A single stretch of the material below is to be transcribed exactly, starting at the line with "apply list_lookup_insert_Some in" and ending after the line with "assert (forall sch".
##### SUPPLIED MATERIAL #####
(* ===== verification/Process.v ===== *)
(** * Process: the wallet ([internal/wallet]), the logger ([internal/logging]), the
    version ([internal/version]) and the tool that computes the address of a script
    ([cmd/mk-script-address]). *)
From S2P Require Import Prelude.
From S2P Require Import Text.

(** ** The wallet *)
Module Wallet.

(** [seed.txt] *)
Inductive seed_file :=
| Missing
| Holds (data : string)
| Unreadable.

Inductive panic := GenerateFailed | CreateFailed | WriteFailed | CloseFailed | ReadFailed | NewWalletFailed.

Section Wallet.
(** The wallet library, and what goes wrong with the file: its creation, the write,
    after which the file has part of the text, and its closing *)
Context {wallet : Type} (GenerateMnemonic : option string) (NewWallet : string -> string -> option wallet).
Context (create_ok close_ok : bool) (written : string -> string * bool).

Definition load_wallet (mnemonic network : string) : result panic wallet :=
  match NewWallet mnemonic network with Some w => Ok w | None => Err NewWalletFailed end.

(** [Setup], with the file as it leaves it. *)
Definition Setup (mnemonic network : string) (seed : seed_file) : seed_file * result panic wallet :=
  if negb (bool_decide (mnemonic = "")) then (seed, load_wallet mnemonic network)
  else
    match seed with
    | Holds data => (seed, load_wallet data network)
    | Missing =>
        match GenerateMnemonic with
        | None => (seed, Err GenerateFailed)
        | Some mnemonic =>
            if negb create_ok then (seed, Err CreateFailed)
            else
              let '(data, write_ok) := written mnemonic in
              (Holds data,
               if negb write_ok then Err WriteFailed
               else if negb close_ok then Err CloseFailed
               else load_wallet mnemonic network)
        end
    | Unreadable => (seed, Err ReadFailed)
    end.
End Wallet.

(** The wallet of a process is that of the next one, whatever mnemonic this one would
    generate: a write that succeeds writes everything. *)
Theorem wallet_survives_restart {wallet} gen gen' (NewWallet : string -> string -> option wallet) create close
    create' close' written written' mnemonic network seed seed' w :
  (forall m, (written m).2 = true -> (written m).1 = m) ->
  Setup gen NewWallet create close written mnemonic network seed = (seed', Ok w) ->
  Setup gen' NewWallet create' close' written' mnemonic network seed' = (seed', Ok w).
Proof.
  intros Hw. unfold Setup. destruct (bool_decide (mnemonic = "")) eqn:Em; cbn [negb]; [|by intros [= <- ->]].
  destruct seed as [|data|]; [|by intros [= <- ->]|done].
  destruct gen as [m|]; [|done]. destruct create; [|done]. specialize (Hw m).
  destruct (written m) as [data []]; cbn in *; [|done]. rewrite (Hw eq_refl).
  destruct close; [|done]. by intros [= <- ->].
Qed.

(** A process that fails while it writes leaves a file that the next one takes for the
    mnemonic: nothing is generated again. *)
Lemma failed_write_is_kept {wallet} m (NewWallet : string -> string -> option wallet) close written network data gen' create' close' written' :
  written m = (data, false) ->
  Setup (Some m) NewWallet true close written "" network Missing = (Holds data, Err WriteFailed) /\
  Setup gen' NewWallet create' close' written' "" network (Holds data) = (Holds data, load_wallet NewWallet data network).
Proof. intros Hw. unfold Setup. cbn. by rewrite Hw. Qed.
End Wallet.

(** ** The logger *)
Module Logging.

Inductive level := LevelDebug | LevelInfo | LevelWarn | LevelError.

(** The level of [buildLogger] *)
Definition level_of (s : string) : level :=
  if bool_decide (s = "debug") then LevelDebug
  else if bool_decide (s = "info") then LevelInfo
  else if bool_decide (s = "warn") then LevelWarn
  else if bool_decide (s = "error") then LevelError
  else LevelInfo.

(** A logger that was built: which one, and its level *)
Definition logger : Type := nat * level.

(** A goroutine in [GetLogger]: before the read lock, before the write lock, and at the
    end; or in [Configure], before and after it has built a logger. *)
Inductive caller :=
| Reads
| Locks
| Returns (l : logger)
| Builds
| Stores (l : logger)
| Configured.

Record state := mkState {
  globalLogger : option logger;
  built : nat;
  callers : list caller;
}.

Definition buildLogger (levelText : string) (s : state) : logger * state :=
  ((built s, level_of levelText), mkState (globalLogger s) (S (built s)) (callers s)).

(** The next section of [GetLogger] *)
Definition GetLogger (levelText : string) (c : caller) (s : state) : option (caller * state) :=
  match c with
  | Reads =>
      Some (match globalLogger s with Some l => Returns l | None => Locks end, s)
  | Locks =>
      match globalLogger s with
      | Some l => Some (Returns l, s)
      | None =>
          let '(l, s) := buildLogger levelText s in
          Some (Returns l, mkState (Some l) (built s) (callers s))
      end
  | _ => None
  end.

(** The next section of [Configure] *)
Definition Configure (levelText : string) (c : caller) (s : state) : option (caller * state) :=
  match c with
  | Builds => let '(l, s) := buildLogger levelText s in Some (Stores l, s)
  | Stores l => Some (Configured, mkState (Some l) (built s) (callers s))
  | _ => None
  end.

Definition call_step (levelText : string) (c : caller) (s : state) : option (caller * state) :=
  match c with
  | Reads | Locks | Returns _ => GetLogger levelText c s
  | _ => Configure levelText c s
  end.

Definition log_step (levelText : string) (i : nat) (s : state) : option state :=
  c ← callers s !! i;
  '(c, s) ← call_step levelText c s;
  Some (mkState (globalLogger s) (built s) (<[i := c]> (callers s))).

Fixpoint log_run (schedule : list (nat * string)) (s : state) : option state :=
  match schedule with
  | [] => Some s
  | (i, levelText) :: rest => s ← log_step levelText i s; log_run rest s
  end.

(** As long as nobody configures it, everybody is given the same logger. *)
Definition first_use (c : caller) : Prop := match c with Builds | Stores _ | Configured => False | _ => True end.
Definition agree (s : state) : Prop :=
  Forall first_use (callers s) /\
  forall l, Returns l ∈ callers s -> globalLogger s = Some l.

Lemma log_step_agree t i s s' : log_step t i s = Some s' -> agree s -> agree s'.
Proof.
  unfold log_step, agree. intros E [Hf Ha]. destruct (callers s !! i) as [c|] eqn:Ei; [|done]. cbn in E.
  pose proof (Forall_lookup_1 _ _ _ _ Hf Ei) as Hc.
  destruct c as [| |l| | |]; cbn in E, Hc; try done; destruct (globalLogger s) as [g|] eqn:Eg; cbn in E; injection E as <-;
    cbn; (split; [by apply Forall_insert|]); intros l Hl; apply list_elem_of_lookup in Hl as [j Hj];
    apply list_lookup_insert_Some in Hj as [(_ & Hj & _)|[_ Hj]]; try congruence;
    apply list_elem_of_lookup_2, Ha in Hj; congruence.
Qed.

Theorem first_logger_is_shared schedule n s l l' :
  log_run schedule (mkState None 0 (repeat Reads n)) = Some s ->
  Returns l ∈ callers s -> Returns l' ∈ callers s -> l = l' /\ built s = 1%nat.
Proof.
  assert (forall sch s0, agree s0 -> (built s0 = match globalLogger s0 with Some _ => 1 | None => 0 end)%nat ->
    log_run sch s0 = Some s -> agree s /\ (built s = match globalLogger s with Some _ => 1 | None => 0 end)%nat) as Hrun.
  { induction sch as [|[i t] sch IH]; cbn; intros s0 Hs Hb E; [by injection E as <-|].
    destruct (log_step t i s0) as [s1|] eqn:E1; [|done]. apply (IH s1); [by eapply log_step_agree| |done].
    unfold log_step in E1. destruct (callers s0 !! i) as [c|] eqn:Ei; [|done]. cbn in E1.
    pose proof (Forall_lookup_1 _ _ _ _ (proj1 Hs) Ei) as Hc.
    destruct c; cbn in E1, Hc; try done; destruct (globalLogger s0) as [g|] eqn:Eg; cbn in E1; injection E1 as <-;
      cbn; rewrite ?Eg; congruence. }
  intros E Hl Hl'. destruct (Hrun schedule (mkState None 0 (repeat Reads n))) as [[_ Ha] Hb]; [|done|done|].
  - split; [|intros m Hm]; cbn in *.
    + apply Forall_forall. intros c Hc. apply list_elem_of_In, repeat_spec in Hc. by subst.
    + apply list_elem_of_In, repeat_spec in Hm. done.
  - pose proof (Ha l Hl) as E1. pose proof (Ha l' Hl') as E2. rewrite E1 in Hb. split; [congruence|done].
Qed.
End Logging.

(** ** The version *)
Definition GetVersionString (Version CommitHash : string) : string :=
  if negb (bool_decide (Version = "")) then Version +:+ " (commit " +:+ CommitHash +:+ ")"
  else "devel (commit " +:+ CommitHash +:+ ")".

(** ** The address of a script *)
Module ScriptAddress.

Record flags := mkFlags {
  fl_network : string;
  fl_scriptData : string;
  fl_scriptPath : string;
  fl_plutusVersion : Z;
}.
Definition default_flags : flags := mkFlags "mainnet" "" "" 2.

Inductive failure := NothingGiven | UnknownNetwork | ScriptUnreadable | HashFailed.

Section Tool.
Context {address : Type} (NetworkByName : string -> option Z) (ReadFile : string -> option (list byte))
        (Blake2b224 : option (list byte -> list byte)) (NewAddress : Z -> list byte -> address).

Definition byte_of (z : Z) : byte := default x00 (Byte.of_N (Z.to_N (z mod 256))).

(** [main]: the hash and the address that are printed, or why the tool gives up *)
Definition main (f : flags) : result failure (string * address) :=
  if (bool_decide (fl_scriptPath f = "") && bool_decide (fl_scriptData f = "")) || bool_decide (fl_network f = "")
  then Err NothingGiven
  else
    match NetworkByName (fl_network f) with
    | None => Err UnknownNetwork
    | Some networkId =>
        match (if negb (bool_decide (fl_scriptData f = "")) then hex_decode (fl_scriptData f)
               else ReadFile (fl_scriptPath f)) with
        | None => Err ScriptUnreadable
        | Some scriptData =>
            match Blake2b224 with
            | None => Err HashFailed
            | Some Sum =>
                let scriptHash := Sum (byte_of (fl_plutusVersion f) :: scriptData) in
                Ok (hex_encode scriptHash, NewAddress networkId scriptHash)
            end
        end
    end.

(** The version of the language is not checked: it counts modulo 256. *)
Lemma version_wraps f v :
  main (mkFlags (fl_network f) (fl_scriptData f) (fl_scriptPath f) (v + 256)) =
  main (mkFlags (fl_network f) (fl_scriptData f) (fl_scriptPath f) v).
Proof. unfold main, byte_of. cbn. by rewrite <- Z.add_mod_idemp_r, Z.mod_same, Z.add_0_r. Qed.
End Tool.
End ScriptAddress.
(* ===== verification/Strike.v ===== *)
(** * Strike: the targets and the client of the Strike service
    ([dex/strike], [batch/strike]).

    The targets say what of the protocol on the chain is verified; until all of it is,
    nothing of it may run. The client talks to the service over HTTP: it is off by
    default, signs the requests that need it and keeps to the configured hosts. A call
    returns the requests that it sends and the text that is decoded into its result, of
    which a member of an envelope is in compact form. The network, the texts of URLs,
    SHA-256 and Ed25519 are parameters. *)
From S2P Require Import Prelude.
From S2P Require Import Text.
From S2P Require Import JsonString.
From S2P Require Import Json.
From S2P Require Import JsonRecord.
From S2P Require Import Endpoint.

Definition ProtocolName : string := "strike-finance".
Definition ProductName : string := "perpetuals".
Definition IntegrationName : string := ProtocolName +:+ "-" +:+ ProductName.
Definition MainnetNetwork : string := "mainnet".
Definition TestnetNetwork : string := "testnet".
Definition DefaultExternalAPIEnabled : bool := false.
Definition MainnetAPIBaseURL : string := "https://api.strikefinance.org".
Definition MainnetPriceAPIBaseURL : string := MainnetAPIBaseURL +:+ "/price".
Definition TestnetAPIBaseURL : string := "https://api-v2-testnet.strikefinance.org".
Definition TestnetPriceAPIBaseURL : string := TestnetAPIBaseURL +:+ "/price".

(** The parts of a message that wraps [ErrInvalidExternalAPIConfig] *)
Inductive config_fault :=
| HTTPClientIsNil | ClockIsNil | NonceGeneratorIsNil | BaseURLRequired | InvalidBaseURL | BaseURLNotHTTPS
| InvalidPriceBaseURL | PriceBaseURLNotHTTPS | SymbolRequired | BaseURLIsNil
| PublicKeySize | PrivateKeySize | KeysDoNotMatch.

Inductive strike_error :=
| ErrUnsupported (subject : string)
| ErrVerificationRequired (missing : list string)
| ErrExternalAPIDisabled
| ErrInvalidExternalAPIConfig (fault : config_fault)
| ErrMissingSigner
| APIError (StatusCode : Z) (Body : string)
| MarshalRequestBody
| InvalidRequest
| NonceFailed
| RequestFailed
| ReadFailed
| ResponseTooLarge
| DecodeFailed
| NilClientPanic.

(** ** Targets ([dex/strike/models.go]) *)

Record ExternalAPIConfig := mkAPIConfig {
  Enabled : bool;
  BaseURL : string;
  PriceBaseURL : string;
}.

Record VerificationStatus := mkVerification {
  ScriptAddresses : bool;
  InterceptPoint : bool;
  DatumSchema : bool;
  RedeemerSchema : bool;
  StateTransitions : bool;
}.

Definition Complete (s : VerificationStatus) : bool :=
  ScriptAddresses s && InterceptPoint s && DatumSchema s && RedeemerSchema s && StateTransitions s.

Record OnChainTargets := mkTargets {
  Network : string;
  MarketStateScriptAddress : string;
  OrderScriptAddress : string;
  PositionScriptAddress : string;
  InterceptSlot : Z;
  InterceptHash : string;
  Verification : VerificationStatus;
  ExternalAPI : ExternalAPIConfig;
}.

Definition unverified : VerificationStatus := mkVerification false false false false false.
Definition MainnetTargets : OnChainTargets :=
  mkTargets MainnetNetwork "" "" "" 0 "" unverified
    (mkAPIConfig DefaultExternalAPIEnabled MainnetAPIBaseURL MainnetPriceAPIBaseURL).
Definition TestnetTargets : OnChainTargets :=
  mkTargets TestnetNetwork "" "" "" 0 "" unverified
    (mkAPIConfig DefaultExternalAPIEnabled TestnetAPIBaseURL TestnetPriceAPIBaseURL).
Definition KnownTargets : list OnChainTargets := [MainnetTargets; TestnetTargets].

(** The loop of [TargetsForNetwork] *)
Fixpoint find_targets (network : string) (l : list OnChainTargets) : option OnChainTargets :=
  match l with
  | [] => None
  | targets :: l' =>
      if bool_decide (Network targets = network) then Some targets else find_targets network l'
  end.
Definition TargetsForNetwork (network : string) : option OnChainTargets := find_targets network KnownTargets.

Definition missing_if (b : bool) (what : string) : list string := if b then [what] else [].

Definition MissingVerification (t : OnChainTargets) : list string :=
  missing_if (bool_decide (Network t = "")) "network" ++
  missing_if (bool_decide (MarketStateScriptAddress t = "") || bool_decide (OrderScriptAddress t = "")
              || bool_decide (PositionScriptAddress t = "") || negb (ScriptAddresses (Verification t)))
    "verified script addresses" ++
  missing_if ((InterceptSlot t =? 0) || bool_decide (InterceptHash t = "")
              || negb (InterceptPoint (Verification t)))
    "verified intercept slot" ++
  missing_if (negb (DatumSchema (Verification t))) "verified datum schema" ++
  missing_if (negb (RedeemerSchema (Verification t))) "verified redeemer schema" ++
  missing_if (negb (StateTransitions (Verification t))) "verified state transitions".

Definition RuntimeReady (t : OnChainTargets) : bool :=
  match MissingVerification t with [] => true | _ => false end.

Definition ValidateRuntimeEnablement (t : OnChainTargets) : result strike_error unit :=
  if RuntimeReady t then Ok tt else Err (ErrVerificationRequired (MissingVerification t)).

Lemma missing_if_nil b what : missing_if b what = [] <-> b = false.
Proof. by destruct b. Qed.

(** Targets are ready exactly when everything about them is given and verified. *)
Lemma RuntimeReady_iff t :
  RuntimeReady t = true <->
  Network t <> "" /\ MarketStateScriptAddress t <> "" /\ OrderScriptAddress t <> "" /\
  PositionScriptAddress t <> "" /\ InterceptSlot t <> 0 /\ InterceptHash t <> "" /\
  Complete (Verification t) = true.
Proof.
  unfold RuntimeReady. assert (forall l : list string, match l with [] => true | _ => false end = true <-> l = [])
    as -> by (by intros []).
  unfold MissingVerification, Complete. rewrite !app_nil, !missing_if_nil, !orb_false_iff, !andb_true_iff,
    !negb_false_iff, !bool_decide_eq_false, Z.eqb_neq. tauto.
Qed.

(** None of the targets that the program knows is ready. *)
Lemma known_targets_not_ready : Forall (fun t => RuntimeReady t = false) KnownTargets.
Proof. by repeat constructor. Qed.

(** *** The parser ([parser.go]) refuses everything. *)

Definition unverifiedSchemaError (subject : string) : strike_error := ErrUnsupported subject.
Definition ParseMarketDatum {A} (datum : list byte) : result strike_error A :=
  Err (unverifiedSchemaError "market datum").
Definition ParsePositionDatum {A} (datum : list byte) : result strike_error A :=
  Err (unverifiedSchemaError "position datum").
Definition ParseRedeemer {A} (redeemer : list byte) : result strike_error A :=
  Err (unverifiedSchemaError "redeemer").

(** ** Configuration of the client *)

Section Config.
Context (url_Parse : string -> option URL).

Definition ParseBaseURL (rawURL : string) : option URL :=
  match url_Parse rawURL with
  | None => None
  | Some parsed =>
      if negb (bool_decide (u_Scheme parsed = "http")) && negb (bool_decide (u_Scheme parsed = "https")) then None
      else if bool_decide (u_Host parsed = "") then None
      else if u_User parsed then None
      else if negb (bool_decide (u_RawQuery parsed = "")) then None
      else if negb (bool_decide (u_Fragment parsed = "")) then None
      else Some parsed
  end.

Definition Validate (c : ExternalAPIConfig) : result strike_error unit :=
  if negb (Enabled c) then Ok tt
  else if bool_decide (BaseURL c = "") then Err (ErrInvalidExternalAPIConfig BaseURLRequired)
  else
    match ParseBaseURL (BaseURL c) with
    | None => Err (ErrInvalidExternalAPIConfig InvalidBaseURL)
    | Some _ =>
        if negb (bool_decide (PriceBaseURL c = "")) && negb (bool_decide (is_Some (ParseBaseURL (PriceBaseURL c))))
        then Err (ErrInvalidExternalAPIConfig InvalidPriceBaseURL)
        else Ok tt
    end.
End Config.

(** ** Signatures ([batch/strike/signer.go]) *)

Record Ed25519Signer := mkSigner {
  publicKey : list byte;
  privateKey : list byte;
}.

Definition PublicKeySize_ : nat := 32.
Definition SeedSize : nat := 32.
Definition PrivateKeySize_ : nat := 64.

(** A request as it is sent *)
Record Request := mkRequest {
  rq_Method : string;
  rq_URL : URL;
  rq_Body : option (list byte);
  rq_Headers : gmap string string;
}.

Definition HeaderWalletPublicKey : string := "X-API-Wallet-Public-Key".
Definition HeaderWalletSignature : string := "X-API-Wallet-Signature".
Definition HeaderWalletTimestamp : string := "X-API-Wallet-Timestamp".
Definition HeaderWalletNonce : string := "X-API-Wallet-Nonce".

Definition set_header (k v : string) (r : Request) : Request :=
  mkRequest (rq_Method r) (rq_URL r) (rq_Body r) (<[k := v]> (rq_Headers r)).

Section Signer.
Context (NewKeyFromSeed : list byte -> list byte) (Sign : list byte -> string -> list byte)
        (Sum256 : list byte -> list byte) (EscapedPath : URL -> string).

(** [PrivateKey.Public]: the last 32 bytes of a private key are its public key. *)
Definition Public (key : list byte) : list byte := drop 32 key.

Definition NewEd25519Signer (publicKey privateKey : list byte) : result strike_error Ed25519Signer :=
  if negb (length publicKey =? PublicKeySize_)%nat then Err (ErrInvalidExternalAPIConfig PublicKeySize)
  else
    signingKey ← (if (length privateKey =? SeedSize)%nat then Ok (NewKeyFromSeed privateKey)
                  else if (length privateKey =? PrivateKeySize_)%nat then Ok privateKey
                  else Err (ErrInvalidExternalAPIConfig PrivateKeySize));
    if negb (bool_decide (Public signingKey = publicKey)) then Err (ErrInvalidExternalAPIConfig KeysDoNotMatch)
    else Ok (mkSigner publicKey signingKey).

Definition PublicKeyHex (s : Ed25519Signer) : string := hex_encode (publicKey s).
Definition SignPayload (payload : string) (s : Ed25519Signer) : string :=
  hex_encode (Sign (privateKey s) payload).

Definition SignaturePayload (method path timestamp nonce bodyHash : string) : string :=
  ToUpper method +:+ ":" +:+ path +:+ ":" +:+ timestamp +:+ ":" +:+ nonce +:+ ":" +:+ bodyHash.

Definition BodyHash (body : list byte) : string := hex_encode (Sum256 body).

Definition CanonicalRequestPath (reqURL : URL) : string :=
  let path := if bool_decide (EscapedPath reqURL = "") then "/" else EscapedPath reqURL in
  if negb (bool_decide (u_RawQuery reqURL = "")) then path +:+ "?" +:+ u_RawQuery reqURL else path.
#####
* **ANSWER TO THE PROBLEM**
    apply list_lookup_insert_Some in Hj as [(_ & Hj & _)|[_ Hj]]; try congruence;
    apply list_elem_of_lookup_2, Ha in Hj; congruence.
Qed.

Theorem first_logger_is_shared schedule n s l l' :
  log_run schedule (mkState None 0 (repeat Reads n)) = Some s ->
  Returns l ∈ callers s -> Returns l' ∈ callers s -> l = l' /\ built s = 1%nat.
Proof.
  assert (forall sch s0, agree s0 -> (built s0 = match globalLogger s0 with Some _ => 1 | None => 0 end)%nat ->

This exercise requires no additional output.